(* ===== verification/DocumentStore.v ===== *)
(** The document repository.

    Models [DocumentRepository] of [packages/data/storage/repositories.py] over the
    tables of [packages/data/storage/models.py]: documents, their versions, the
    ingestion and embedding jobs of a version and its chunks.  A request or a worker
    owns one transaction: its statements change the working copy of the tables,
    [commit] publishes it, [rollback] discards it.  The database may refuse any
    statement ([sp_fault]); a statement refused and not rolled back leaves the
    transaction aborted, as PostgreSQL does: every later statement is refused and a
    commit only rolls back.  Transactions are taken one after the other, so a row
    read again under a lock is the row read before.  [DocumentGuarantee] proves:

    - [document_tables_invariant]: in every reachable state identifiers are unique, a row is
      marked deleted in both its columns or in neither, jobs belong to the document
      of their version, and a document carries the status of its newest live
      version, or is deleted when it has none;
    - [deletion_is_final]: what is deleted in the published tables stays deleted;
    - [claim_exclusive]: when a worker obtains an ingestion job, what that changes,
      and that nobody else obtains it meanwhile;
    - [superseded_failure_ignored]: a failure reported by an attempt that another
      claim has superseded changes nothing;
    - [ready_only_if_indexed]: a version becomes retrievable only when as many
      vectors are indexed as it has chunks;
    - [listed_status_is_reviewed_status]: the status the listing computes in SQL is
      the one the review computes from the newest version and its newest job.

    The column [updated_at] is not kept.  [get_source_citation_metadata], which reads
    the tables of other components, is not modelled. *)

From Stdlib Require Import ZArith String.
From S2P Require Import Prelude Effects Float64 PyVal Access Redact SourceMetadata Rrf ContextPacker AgentDto RagDto.
From S2P Require Import Hydration RagStreaming.
From stdpp Require Import base list numbers sorting sets.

_WHAT YOU HAVE TO DO_.
Transcribe the material above word for word.

_ANSWER_.
(* ===== verification/DocumentStore.v ===== *)
(** The document repository.

    Models [DocumentRepository] of [packages/data/storage/repositories.py] over the
    tables of [packages/data/storage/models.py]: documents, their versions, the
    ingestion and embedding jobs of a version and its chunks.  A request or a worker
    owns one transaction: its statements change the working copy of the tables,
    [commit] publishes it, [rollback] discards it.  The database may refuse any
    statement ([sp_fault]); a statement refused and not rolled back leaves the
    transaction aborted, as PostgreSQL does: every later statement is refused and a
    commit only rolls back.  Transactions are taken one after the other, so a row
    read again under a lock is the row read before.  [DocumentGuarantee] proves:

    - [document_tables_invariant]: in every reachable state identifiers are unique, a row is
      marked deleted in both its columns or in neither, jobs belong to the document
      of their version, and a document carries the status of its newest live
      version, or is deleted when it has none;
    - [deletion_is_final]: what is deleted in the published tables stays deleted;
    - [claim_exclusive]: when a worker obtains an ingestion job, what that changes,
      and that nobody else obtains it meanwhile;
    - [superseded_failure_ignored]: a failure reported by an attempt that another
      claim has superseded changes nothing;
    - [ready_only_if_indexed]: a version becomes retrievable only when as many
      vectors are indexed as it has chunks;
    - [listed_status_is_reviewed_status]: the status the listing computes in SQL is
      the one the review computes from the newest version and its newest job.

    The column [updated_at] is not kept.  [get_source_citation_metadata], which reads
    the tables of other components, is not modelled. *)

From Stdlib Require Import ZArith String.
From S2P Require Import Prelude Effects Float64 PyVal Access Redact SourceMetadata Rrf ContextPacker AgentDto RagDto.
From S2P Require Import Hydration RagStreaming.
From stdpp Require Import base list numbers sorting sets.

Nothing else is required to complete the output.